Vite in fumo

Fumare ha effetti diversi nelle diverse popolazioni, e in India uccide soprattutto attraverso la tubercolosi, le malattie respiratorie e cardiovascolari, oltre a essere, come ovunque, causa di tumori. È quanto evidenziato dal primo grande studio nazionale condotto nel paese asiatico sulla mortalità e gli effetti del fumo. I dati che ne sono emersi, pubblicati su  New England Journal of Medicine, provengono da 900 indagini osservazionali sulle morti avvenute tra il 2001 e il 2003 in oltre un milione di famiglie.
 
Prabhat Jha del Centre for Global Health Research (Cghr) dell’Università di Toronto, che ha guidato la ricerca, ha  preso in esame e messo a confronto le storie di 74mila persone decedute e di 78mila ancora in vita. Ne è emerso che in India vivono oltre 120 milioni di fumatori, e, di questi, oltre un terzo degli uomini e un quinto delle donne hanno un’età compresa fra i 30 e i 69 anni. Secondo le previsioni, circa il 61 per cento dei tabagisti uomini morirà prima dei 70 anni, contro il 41 dei non fumatori.
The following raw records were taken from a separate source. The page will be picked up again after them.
(* ===== verification/Fleet.v ===== *)
(** The planner's data (internal/compute/fleet_plan.go, fleet_target.go,
    fleet_admin.go, planner.go): platform hosts and their states, the snapshot
    a pass reads, the actions, waits and market plans it produces, and the
    held targets that published plans carry from one pass to the next. *)

From S2P Require Import Prelude Capacity Catalog Billing Policy Placement Offers Cover.

(** ** Hosts *)

(** [FleetState] (fleet_admin.go, fleet_plan.go). *)
Inductive FleetState :=
  | FleetServing | FleetStarting | FleetDraining | FleetUnavailable | FleetTerminating
  | FleetPreparing | FleetStopping | FleetStopped | FleetHibernateUnverified | FleetImageSaved.
#[export] Instance FleetState_eq_dec : EqDecision FleetState.
Proof. solve_decision. Defined.

Definition state_text (s : FleetState) : string :=
  match s with
  | FleetServing => "serving"
  | FleetStarting => "starting"
  | FleetDraining => "draining"
  | FleetUnavailable => "unavailable"
  | FleetTerminating => "terminating"
  | FleetPreparing => "preparing"
  | FleetStopping => "stopping"
  | FleetStopped => "stopped"
  | FleetHibernateUnverified => "hibernate_unverified"
  | FleetImageSaved => "image_saved"
  end.

Inductive ReserveMode := ReserveStop | ReserveHibernate.
#[export] Instance ReserveMode_eq_dec : EqDecision ReserveMode.
Proof. solve_decision. Defined.

(** One platform host as the planner sees it; a nil pointer is [None]. *)
Record FleetHost := mkHost {
  h_ID : HostID;
  h_InstanceType : string;
  h_Region : string;
  h_Zone : string;
  h_ZoneID : string;
  h_Market : Market;
  h_GPU : string;
  h_Usable : FleetCapacity;
  h_State : FleetState;
  h_Load : FleetCapacity;
  h_Packed : FleetCapacity;
  h_Containers : Z;
  h_UsedDisks : Z;
  h_Protected : bool;
  h_StartRefused : bool;
  h_Requested : bool;
  h_UpdateDue : bool;
  h_ReserveMode : option ReserveMode;
  h_HibernationConfigured : bool;
  h_Stoppable : bool;
  h_HourlyMicros : option Z;
  h_PhaseAt : Z;
  h_Replaces : option HostID;
  h_RightsizeRefusedAt : option Z;
  h_StoppedAt : option Z;
  h_Slept : bool;
  h_HandsBack : bool;
  h_Moves : list Requirement;
  h_Stays : bool }.

(** The fields a pass assigns: state, load, reserve mode, hand-back. *)
Definition h_with (h : FleetHost) (state : FleetState) (load : FleetCapacity) (mode : option ReserveMode) (back : bool) : FleetHost :=
  mkHost (h_ID h) (h_InstanceType h) (h_Region h) (h_Zone h) (h_ZoneID h) (h_Market h) (h_GPU h) (h_Usable h)
    state load (h_Packed h) (h_Containers h) (h_UsedDisks h) (h_Protected h) (h_StartRefused h) (h_Requested h)
    (h_UpdateDue h) mode (h_HibernationConfigured h) (h_Stoppable h) (h_HourlyMicros h) (h_PhaseAt h) (h_Replaces h)
    (h_RightsizeRefusedAt h) (h_StoppedAt h) (h_Slept h) back (h_Moves h) (h_Stays h).

Definition set_State (v : FleetState) (h : FleetHost) : FleetHost := h_with h v (h_Load h) (h_ReserveMode h) (h_HandsBack h).
Definition add_Load (v : FleetCapacity) (h : FleetHost) : FleetHost :=
  h_with h (h_State h) (Plus (h_Load h) v) (h_ReserveMode h) (h_HandsBack h).
Definition set_Preparing (mode : ReserveMode) (h : FleetHost) : FleetHost :=
  h_with h FleetPreparing (h_Load h) (Some mode) (h_HandsBack h).
Definition set_HandsBack (v : bool) (h : FleetHost) : FleetHost := h_with h (h_State h) (h_Load h) (h_ReserveMode h) v.

(** [FleetHost.market]. *)
Definition market (h : FleetHost) : ReserveMarket := reserveMarketOf (h_Market h) (h_GPU h).

(** [FleetHost.room] and [free]. *)
Definition host_room (h : FleetHost) : FleetCapacity := Clamp (Minus (h_Usable h) (h_Load h)).
Definition free (h : FleetHost) : FleetCapacity := if h_UpdateDue h then cap0 else host_room h.

Definition resumable (h : FleetHost) : bool :=
  (h_State h == FleetStopped) || (h_State h == FleetHibernateUnverified) || (h_State h == FleetImageSaved).

(** [FleetHost.reserve]. *)
Definition reserve_host (h : FleetHost) : bool :=
  resumable h || (h_State h == FleetPreparing) || (h_State h == FleetStopping).

(** [FleetHost.capacity]. *)
Definition capacity (h : FleetHost) : HostCapacity :=
  let free := host_room h in
  mkHC (h_ID h) KindPlatform ProviderAWS None "" [] (h_Region h) (h_Zone h) (h_ZoneID h) (h_Market h) (h_GPU h)
    (GPUs (h_Usable h)) (CPUMillis (h_Usable h)) (MemoryBytes (h_Usable h))
    (CPUMillis free) (MemoryBytes free) (GPUs free)
    (match CatalogTypeNamed (h_InstanceType h) with Some t => Z.max 0 (DiskSlots t - h_UsedDisks h) | None => 0 end)
    (h_HandsBack h) (h_Packed h).

Definition forWork (h : FleetHost) (room : HostCapacity) : HostCapacity :=
  if h_UpdateDue h then hc_with_free room 0 0 0 0 (hc_Packed room) else room.

Definition serving (h : FleetHost) : bool := h_State h == FleetServing.
Definition starting (h : FleetHost) : bool := h_State h == FleetStarting.

Definition busy (h : FleetHost) : bool :=
  if h_GPU h != "" then GPUs (h_Load h) >? 0 else h_Containers h >? 0.

(** [QuotaUse] (fleet_offers.go): the vCPUs of every instance EC2 may run. *)
Definition QuotaUse (hosts : list FleetHost) (catalog : list CatalogType) : gmap QuotaKey Z :=
  fold_left (fun used h =>
    if resumable h then used
    else match List.find (fun t => t_Name t == h_InstanceType h) catalog with
         | None => used
         | Some t =>
             let key := mkQK (h_Region h) (fst (QuotaClassOf (h_InstanceType h))) (h_Market h) in
             <[key := default 0 (used !! key) + VCPUs t]> used
         end) hosts ∅.

(** ** Held targets (fleet_target.go) *)

Record LoadPeak := mkPeak { lp_Load : FleetCapacity; lp_At : Z }.

Definition hold (p : LoadPeak) (value : FleetCapacity) (now window : Z) : LoadPeak :=
  if value == lp_Load p then p
  else if Covers value (lp_Load p) || (time_sub now (lp_At p) >=? window) then mkPeak value now
  else mkPeak (Upper (lp_Load p) value) (lp_At p).

Record MarketHolds := mkHolds { mh_Running : LoadPeak; mh_Stopped : LoadPeak; ShortSince : Z }.
Definition holds0 : MarketHolds := mkHolds (mkPeak cap0 0) (mkPeak cap0 0) 0.

(** ** The snapshot *)

Record PendingContainer := mkPC { pd_ID : uuid; pd_Since : Z; pd_Host : option HostID }.
Record DemandGroup := mkDG { dg_Need : Requirement; dg_Containers : list PendingContainer }.

Record FleetSnapshot := mkSnapshot {
  s_Now : Z;
  s_Hosts : list FleetHost;
  s_Pending : list DemandGroup;
  Recent : gmap ReserveMarket FleetCapacity;
  Started : gmap ReserveMarket FleetCapacity;
  Burst : gmap ReserveMarket FleetCapacity;
  Arrived : gmap ReserveMarket FleetCapacity;
  RecentDisks : gmap ReserveMarket Z;
  s_Offers : OfferInputs;
  HostRoom : Z;
  ReserveRoom : Z;
  s_BatchWait : Z;
  s_Holds : gmap ReserveMarket MarketHolds;
  AtLossSpent : Z }.

(** The snapshot with other offer inputs. *)
Definition s_with_Offers (s : FleetSnapshot) (i : OfferInputs) : FleetSnapshot :=
  mkSnapshot (s_Now s) (s_Hosts s) (s_Pending s) (Recent s) (Started s) (Burst s) (Arrived s) (RecentDisks s) i
    (HostRoom s) (ReserveRoom s) (s_BatchWait s) (s_Holds s) (AtLossSpent s).

(** ** The plan *)

Inductive FleetActionKind :=
  | ActionResume | ActionBuy | ActionBuyReserve | ActionReturnToReserve | ActionDrain | ActionRetireReserve
  | ActionCancel | ActionRightsize | ActionHandBack | ActionLend.
#[export] Instance FleetActionKind_eq_dec : EqDecision FleetActionKind.
Proof. solve_decision. Defined.

Inductive ActionReason :=
  | ReasonWork | ReasonFloor | ReasonLoad | ReasonSpotWait | ReasonReserve | ReasonLargest | ReasonCheaper | ReasonIdle
  | ReasonInterrupted | ReasonSurplus | ReasonUnclaimed | ReasonSpotHosts | ReasonSpotRefuses.
#[export] Instance ActionReason_eq_dec : EqDecision ActionReason.
Proof. solve_decision. Defined.

(** [CapacityWait] (planner.go). *)
Inductive CapacityWait :=
  | WaitNone | WaitProvisioning | WaitLimit | WaitBatch | WaitDeferred | WaitDemand | WaitKeep | WaitReturning
  | WaitCooldown | WaitQuota | WaitMargin | WaitNoOffer.
#[export] Instance CapacityWait_eq_dec : EqDecision CapacityWait.
Proof. solve_decision. Defined.

Record FleetAction := mkAction {
  a_Kind : FleetActionKind;
  a_Reason : ActionReason;
  a_Market : ReserveMarket;
  a_Host : option HostID;
  a_Offer : option FleetOffer;
  a_Mode : option ReserveMode;
  a_Containers : list uuid;
  a_Holds : FleetCapacity }.

(** An action on a host alone. *)
Definition host_action (kind : FleetActionKind) (reason : ActionReason) (m : ReserveMarket) (h : HostID)
    (mode : option ReserveMode) : FleetAction := mkAction kind reason m (Some h) None mode [] cap0.

Record ContainerWait := mkWait { w_Container : uuid; w_Wait : option CapacityWait; w_Host : option HostID; w_Action : option nat }.

(** [FleetStateCapacity] (fleet_admin.go). *)
Record FleetStateCapacity := mkFSC { sc_State : FleetState; sc_Machines : Z; sc_Capacity : FleetCapacity; sc_Allocated : FleetCapacity }.

Record MarketPlan := mkMP {
  mp_Market : ReserveMarket;
  mp_Load : FleetCapacity;
  mp_WarmTarget : FleetCapacity;
  mp_WarmFree : FleetCapacity;
  mp_WarmPending : FleetCapacity;
  mp_StoppedTarget : FleetCapacity;
  mp_ReserveReady : FleetCapacity;
  mp_ReservePending : FleetCapacity;
  mp_Shortfall : FleetCapacity;
  mp_StoppedShortfall : FleetCapacity;
  mp_Holds : MarketHolds;
  mp_Reason : CapacityWait;
  mp_States : list FleetStateCapacity }.

Record FleetPlan := mkPlan {
  fp_Markets : list MarketPlan;
  fp_Actions : list FleetAction;
  fp_Waits : list ContainerWait;
  fp_BatchWait : Z }.

(** [ActionReason.Message] and [CapacityWait.Message]. *)
Definition reason_Message (r : ActionReason) : string :=
  match r with
  | ReasonWork => "pending work"
  | ReasonFloor => "the warm floor"
  | ReasonLoad => "headroom for load and arrivals"
  | ReasonSpotWait => "Spot refused past the Spot wait"
  | ReasonReserve => "the stopped target"
  | ReasonLargest => "a reserve that fits the largest shape"
  | ReasonCheaper => "a cheaper type pays back"
  | ReasonIdle => "idle past its timeout"
  | ReasonInterrupted => "stopped after its reclaim notice"
  | ReasonSurplus => "beyond the stopped target"
  | ReasonUnclaimed => "nothing waits for it"
  | ReasonSpotHosts => "Spot can host its work"
  | ReasonSpotRefuses => "Spot cannot host its work"
  end.

Definition wait_Message (w : CapacityWait) : string :=
  match w with
  | WaitNone => ""
  | WaitProvisioning => "a host is being bought for it"
  | WaitLimit => "fleet host limit reached"
  | WaitBatch => "purchases wait for arrivals to settle"
  | WaitDeferred => "growth continues next pass"
  | WaitDemand => "headroom waits for pending work"
  | WaitKeep => "headroom taken by work is replaced after the keep window"
  | WaitReturning => "reserves wait for hosts to return"
  | WaitCooldown => "offers cooling after refusals"
  | WaitQuota => "vCPU quota reached"
  | WaitMargin => "no offer keeps the purchase margin"
  | WaitNoOffer => "no offer fits"
  end.
(* ===== verification/Pass.v ===== *)
(** The working state of one planning pass (the [pass] type of
    internal/compute/fleet_plan.go) and the operations its stages share: the
    offer rankings, GPU models, quotas, what hosts cost, which reserves are
    ready, and the primitive steps [act], [buy] and [resume].

    A pass reads the policy [p] and the snapshot [s] and mutates the rest, so
    [p] and [s] are arguments and the record [pass] holds what changes. A
    [*FleetHost] is an index into [ps_hosts]; a [*marketView] is its market,
    looked up in [ps_byMarket]. The tables [offers] and [spotOffers] of the
    source memoize [classOffers], [marketRanking] and [spotOffered], which
    depend on the snapshot and on what a pass never changes, so the model
    computes them at each use. A map from markets or hosts to bool that is
    only ever set is a set. *)

From S2P Require Import Prelude Capacity Catalog Billing Policy Placement Offers Cover Fleet.

(** ** State *)

(** [marketTarget] (fleet_target.go). *)
Record marketTarget := mkTarget {
  t_m : ReserveMarket;
  t_load : FleetCapacity;
  t_want : FleetCapacity;
  t_arriving : bool;
  t_holds : MarketHolds;
  t_headroom : FleetCapacity;
  t_floor : FleetCapacity;
  t_part : FleetCapacity;
  t_heldParts : list FleetCapacity;
  t_wantParts : list FleetCapacity;
  t_largest : FleetCapacity;
  t_largestDisks : Z;
  t_loaded : bool }.

(** [v.holds.ShortSince = now]. *)
Definition t_set_ShortSince (now : Z) (t : marketTarget) : marketTarget :=
  mkTarget (t_m t) (t_load t) (t_want t) (t_arriving t) (mkHolds (mh_Running (t_holds t)) (mh_Stopped (t_holds t)) now)
    (t_headroom t) (t_floor t) (t_part t) (t_heldParts t) (t_wantParts t) (t_largest t) (t_largestDisks t) (t_loaded t).

Record marketView := mkView {
  v_target : marketTarget;
  v_kept : list nat;
  v_capacity : FleetCapacity;
  v_covered : FleetCapacity;
  v_unplaced : list FleetCapacity;
  v_retired : gset HostID;
  v_shortfall : FleetCapacity;
  v_stoppedShort : FleetCapacity;
  v_runningReason : CapacityWait;
  v_stoppedReason : CapacityWait }.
Discorso molto simile per le donne, con una percentuale di 62 contro 38.

Nei tre anni considerati, tra tutte le morti per fumo registrate per uomini fra i 30 e i 69 anni, il 38 per cento è deceduto a causa di tubercolosi, il 31 per gravi problemi respiratori, il 20 per problemi vascolari, il 32 di cancro e il 23 di altre malattie legate al tabagismo. E questo nonostante il fatto che in India le persone comincino più tardi e fumino meno che nei paesi occidentali

I dati hanno subito riscosso un’eco internazionale, perché illustrano in modo drammaticamente chiaro le conseguenze di quella che dagli esperti è già stata definita come “la più grande epidemia mortale dell’era moderna”. Secondo le previsioni dei ricercatori, le morti da fumo saranno circa un milione nel 2010, con una incidenza di uno su cinque per gli uomini e di uno su venti per le donne. In media, gli uomini che fumano bidis (sigarette fatte a mano con un quarto del tabacco normalmente presente) sano destinati a perdere sei anni di vita e le donne otto, mentre gli uomini che fumano sigarette normali addirittura dieci.

Non esiste un limite sotto il quale fumare non sia dannoso: l’unica soluzione che funziona davvero è smettere, come sottolinea Richard Peto dell’Università di Oxford, coautore dello studio. Durante il periodo di osservazione, però, soltanto il 2 per cento dei fumatori è riuscito a togliersi il vizio, e spesso solo in seguito a malattia: “È davvero assurdo”, ha commentato Amartya Sen, premio Nobel per l’economia nel 2001, “che un singolo fattore, del tutto evitabile, sia responsabile di una morte su dieci in India”. (s.f.).